Avis Budget Group Inc. CAR posted dismal bottom-line results for first-quarter 2016, largely impacted by lower pricing in the Americas region, foreign currency headwinds and seasonal factors – which usually lead to soft first-quarter outcome.

Despite the soft results, Avis raised its 2016 revenue projections, alongside reaffirming its earnings and earnings before interest, taxes, depreciation and amortization (EBITDA) guidance, thus boosting investor sentiment as was reflected by a 2.6% rise in the stock price in the after-market trading session.

The Zacks Rank #4 (Sell) company reported adjusted loss per share of 28 cents, wider than the Zacks Consensus Estimate of a loss of 11 cents. In the year-ago quarter, it had recorded earnings of 17 cents per share. Sources revealed that the first-quarter loss was mainly a result of increased spending.  

On a GAAP basis, the company posted a loss of 53 cents per share, wider than the year-ago period loss of 9 cents.

On the positive side, net revenue climbed 2% to $1,881 million. However, the figure marginally missed the Zacks Consensus Estimate of $1,884 million. The year-over-year improvement in the top line was mainly driven by an 8% rise in rental days (including the Maggiore acquisition).

Adjusted EBITDA slumped 62% to $44 million, as adverse impact from currency fluctuations, unfavorable pricing and higher fleet costs more than offset greater rental volumes.

Segment Performance

Americas reported a 1% year-over-year revenue drop to $1,364 million, owing to a 5% fall in pricing (even on a currency-neutral basis), somewhat compensated by 3% volume growth. These factors also caused the adjusted EBITDA to plunge 45% to $63 million, which bore the brunt of increased per unit fleet costs as well, partly offset by improved fleet utilization.  
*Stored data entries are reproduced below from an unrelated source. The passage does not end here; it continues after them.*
(* ===== verification/LlmCache.v ===== *)
(** [LlmCacheService] ([voice/services/llm-cache.service.ts]): answers of the language model in Redis,
    under the hash of the prompt. *)
From S2P Require Import Prelude Json JsonParse Redis VoiceSessions VoiceQuota.
From Stdlib Require Import QArith.
Open Scope Z_scope.

Definition CACHE_PREFIX : string := "llm:cache:".
Definition CACHE_VERSION : string := "v1".
Definition DEFAULT_TTL : Z := 86400.

Record OldestEntry := mkOldestEntry { oe_key : string; oe_age : Z }.
Record CacheStats := mkCacheStats {
  totalEntries : option Z;
  totalHits : option Z;
  hitRate : option Q;
  oldestEntry : option OldestEntry;
}.
Record WarmEntry := mkWarmEntry { we_prompt : string; we_response : string; we_model : string; we_ttl : option Z }.

Section LlmCacheService.
Context {DB W : Type} `{!Redis DB, !HasRedis DB W, !Ticking W, !RedisServer, !Clock, !Crypto}.

Definition prompt_hash (prompt : string) : string :=
  let normalizedPrompt := toLowerCase (trim prompt) in sha256_hex normalizedPrompt.
Definition generateCacheKey (prompt model : string) : string :=
  CACHE_PREFIX +:+ CACHE_VERSION +:+ ":" +:+ model +:+ ":" +:+ prompt_hash prompt.
Definition generateStatsKey (cacheKey : string) : string := cacheKey +:+ ":stats".

Definition llm_get (prompt model : string) : eff W (option string) :=
  try_catch
    (let cacheKey := generateCacheKey prompt model in
     cached ← command (cmd_get cacheKey);
     match cached with
     | None => mret None
     | Some text =>
         if bool_decide (text = EmptyString) then mret None else
         let statsKey := generateStatsKey cacheKey in
         promise_all [command (cmd_incr (statsKey +:+ ":hits")) ;; mret tt;
                      command (cmd_incr "llm:cache:total-hits") ;; mret tt] ;;
         mret (Some text)
     end)
    (λ _, mret None).

Definition llm_set (prompt response model : string) (ttl : option Z) : eff W unit :=
  try_catch
    (let cacheKey := generateCacheKey prompt model in
     let effectiveTtl := or_number ttl DEFAULT_TTL in
     command (cmd_setEx cacheKey effectiveTtl response) ;;
     let statsKey := generateStatsKey cacheKey in
     created ← date_now;
     promise_all [command (cmd_setEx (statsKey +:+ ":created") effectiveTtl (pretty created));
                  command (cmd_setEx (statsKey +:+ ":model") effectiveTtl model);
                  command (cmd_setEx (statsKey +:+ ":ttl") effectiveTtl (pretty effectiveTtl));
                  command (cmd_incr "llm:cache:total-entries") ;; mret tt])
    (λ _, mret tt).

Definition invalidate (prompt : string) (model : option string) : eff W Z :=
  try_catch
    (keys ← (if bool_decide (or_string model EmptyString = EmptyString) then
               command (cmd_keys (CACHE_PREFIX +:+ CACHE_VERSION +:+ ":" +:+ star +:+ ":" +:+ prompt_hash prompt))
             else mret [generateCacheKey prompt (or_string model EmptyString)]);
     if bool_decide (length (keys : list string) = 0%nat) then mret 0 else
     let statsKeys := generateStatsKey <$> keys in
     let allKeys := keys ++ statsKeys in
     command (cmd_del allKeys) ;;
     mret (Z.of_nat (length keys)))
    (λ _, mret 0).

Definition invalidateAll : eff W Z :=
  try_catch
    (keys ← command (cmd_keys (CACHE_PREFIX +:+ star));
     if bool_decide (length keys = 0%nat) then mret 0 else
     command (cmd_del keys) ;;
     mret (Z.of_nat (length keys)))
    (λ _, mret 0).

(** The creation time of an entry, where it is known. *)
Definition created_of (key : string) : eff W (option (option Z)) :=
  createdStr ← command (cmd_get (generateStatsKey key +:+ ":created"));
  mret (if bool_decide (or_string createdStr EmptyString = EmptyString) then None
        else Some (parseInt (or_string createdStr EmptyString))).

Fixpoint oldest_of (now : Z) (keys : list string) (oldestTime : option Z) (oldest : option OldestEntry) : eff W (option OldestEntry) :=
  match keys with
  | [] => mret oldest
  | key :: keys =>
      created ← created_of key;
      match created with
      | Some (Some created) =>
          if match oldestTime with None => true | Some t => bool_decide (created < t) end then
            oldest_of now keys (Some created) (Some (mkOldestEntry (replace_first CACHE_PREFIX key) ((now - created) / 1000)))
          else oldest_of now keys oldestTime oldest
      | _ => oldest_of now keys oldestTime oldest
      end
  end.

Definition getStats : eff W CacheStats :=
  try_catch
    (entries ← command (cmd_get "llm:cache:total-entries");
     hits ← command (cmd_get "llm:cache:total-hits");
     let totalEntries := usage_of entries in
     let totalHits := usage_of hits in
     let hitRate := match totalEntries with
                    | Some n => if bool_decide (0 < n) then (λ h, h # Z.to_pos n) <$> totalHits else Some 0%Q
                    | None => Some 0%Q end in
     cacheKeys ← command (cmd_keys (CACHE_PREFIX +:+ star));
     oldest ← (if bool_decide (0 < length cacheKeys)%nat then now ← date_now; oldest_of now cacheKeys None None else mret None);
     mret (mkCacheStats totalEntries totalHits hitRate oldest))
    (λ _, mret (mkCacheStats (Some 0) (Some 0) (Some 0%Q) None)).

Fixpoint too_old (now maxAgeSeconds : Z) (keys keysToDelete : list string) : eff W (list string) :=
  match keys with
  | [] => mret keysToDelete
  | key :: keys =>
      created ← created_of key;
      match created with
      | Some (Some created) =>
          if bool_decide (now - created > maxAgeSeconds * 1000)
          then too_old now maxAgeSeconds keys (keysToDelete ++ [key; generateStatsKey key])
          else too_old now maxAgeSeconds keys keysToDelete
      | _ => too_old now maxAgeSeconds keys keysToDelete
      end
  end.
Definition pruneOldEntries (maxAgeSeconds : Z) : eff W Z :=
  try_catch
    (cacheKeys ← command (cmd_keys (CACHE_PREFIX +:+ star));
     now ← date_now;
     keysToDelete ← too_old now maxAgeSeconds cacheKeys [];
     if bool_decide (0 < length keysToDelete)%nat then
       command (cmd_del keysToDelete) ;; mret (Z.of_nat (length keysToDelete) / 2)
     else mret 0)
    (λ _, mret 0).

Fixpoint warm_entries (entries : list WarmEntry) (count : Z) : eff W Z :=
  match entries with
  | [] => mret count
  | entry :: entries =>
      llm_set (we_prompt entry) (we_response entry) (we_model entry) (we_ttl entry) ;; warm_entries entries (count + 1)
  end.
Definition cache_warmCache (entries : list WarmEntry) : eff W Z := try_catch (warm_entries entries 0) (λ _, mret 0).
End LlmCacheService.

(** * [LlmService] ([voice/services/llm.service.ts]): an answer of the (simulated) language model, after
    the quotas and the cache. *)

Record LlmResponseOptions := mkLlmResponseOptions {
  lo_model : option string; lo_useCache : option bool; lo_recordQuota : option bool; lo_cacheTtl : option Z }.
Definition no_options : LlmResponseOptions := mkLlmResponseOptions None None None None.
Record LlmResponse := mkLlmResponse { lr_content : string; lr_cached : bool; lr_quotaStatus : option QuotaStatus; lr_model : string }.

Definition FALLBACK_MESSAGE : string :=
  "I'm sorry, I'm having trouble processing your request right now. Please try again in a moment.".
Definition DEFAULT_MODEL : string := "gpt-3.5-turbo".

Section LlmService.
Context {DB W : Type} `{!Redis DB, !HasRedis DB W, !Ticking W, !RedisServer, !Clock, !Crypto, !Random}.

Definition responses (prompt : string) : list string :=
  ["I understand your question about " +:+ prompt +:+ ". Let me help you with that.";
   "That's an interesting point. Based on what you've said, I think the best approach would be to consider multiple factors.";
   "I can definitely help you with that. Here's what I recommend based on your situation.";
   "Thanks for sharing that with me. Let me provide you with some guidance on this topic."].

Definition callLlmWithFallback (prompt : string) : eff W string :=
  try_catch
    ((if string_includes "force-fail" (toLowerCase prompt) then throw (Error "Simulated provider failure") else mret tt) ;;
     delay 500 ;;
     r ← random;
     mret (default EmptyString (responses prompt !! Z.to_nat (r * 4 / random_scale))))
    (λ _, mret FALLBACK_MESSAGE).

Definition generateResponse (userId sessionId prompt : string) (options : LlmResponseOptions) : eff W LlmResponse :=
  let model := or_string (lo_model options) DEFAULT_MODEL in
  let useCache := default true (lo_useCache options) in
  let recordQuota := default true (lo_recordQuota options) in
  let cacheTtl := lo_cacheTtl options in
  try_catch
    (quotaStatus ← enforceQuota userId sessionId no_config;
     cachedResponse ← (if useCache then llm_get prompt model else mret None);
     if negb (bool_decide (or_string cachedResponse EmptyString = EmptyString)) then
       mret (mkLlmResponse (or_string cachedResponse EmptyString) true (Some quotaStatus) model)
     else
     response ← callLlmWithFallback prompt;
     (if useCache then llm_set prompt response model cacheTtl else mret tt) ;;
     (if recordQuota then recordRequest userId sessionId None else mret tt) ;;
     mret (mkLlmResponse response false (Some quotaStatus) model))
    (λ error, if is_HttpException error then throw error else throw (HttpException "LLM service error" 500)).

Definition generateResponseWithFallback (userId sessionId prompt : string) (options : LlmResponseOptions) : eff W LlmResponse :=
  let model := or_string (lo_model options) DEFAULT_MODEL in
  try_catch (generateResponse userId sessionId prompt options)
    (λ _, try_catch
       (quotaStatus ← quota_getQuotaStatus userId sessionId None no_config;
        mret (mkLlmResponse FALLBACK_MESSAGE false (Some quotaStatus) model))
       (λ _, mret (mkLlmResponse FALLBACK_MESSAGE false None model))).

(** What is handed on to the quotas and the cache. *)
Definition llm_getQuotaStatus (userId sessionId : string) (quotaConfig : PartialConfig) : eff W QuotaStatus :=
  now ← date_now; quota_getQuotaStatus userId sessionId (Some now) quotaConfig.
Definition getCacheStats : eff W CacheStats := getStats.
Definition invalidateCache (prompt : string) (model : option string) : eff W Z := invalidate prompt model.
Definition invalidateAllCache : eff W Z := invalidateAll.
Definition llm_resetUserQuota (userId : string) : eff W unit := resetUserQuota userId.
Definition llm_warmCache (entries : list WarmEntry) : eff W Z := cache_warmCache entries.
End LlmService.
The International segment’s revenues advanced 9% year over year to $517 million, driven by a 21% rise in rental days, partially offset by a 5% negative impact from currency movements and a 5% fall in pricing (on a currency neutral basis and including Maggiore’s buyout of Apr 2015). Adjusted EBITDA for the segment slumped 94% to $1 million, while the same increased on a currency neutral basis, gaining from enhanced volumes and fleet costs.


Avis Budget ended the quarter with cash and cash equivalents of $876 million, and total corporate debt of $3,838 million. As of Mar 31, 2016, the company’s shareholders’ equity was $371 million. During the quarter, the company generated $463 million as cash flow from operating activities.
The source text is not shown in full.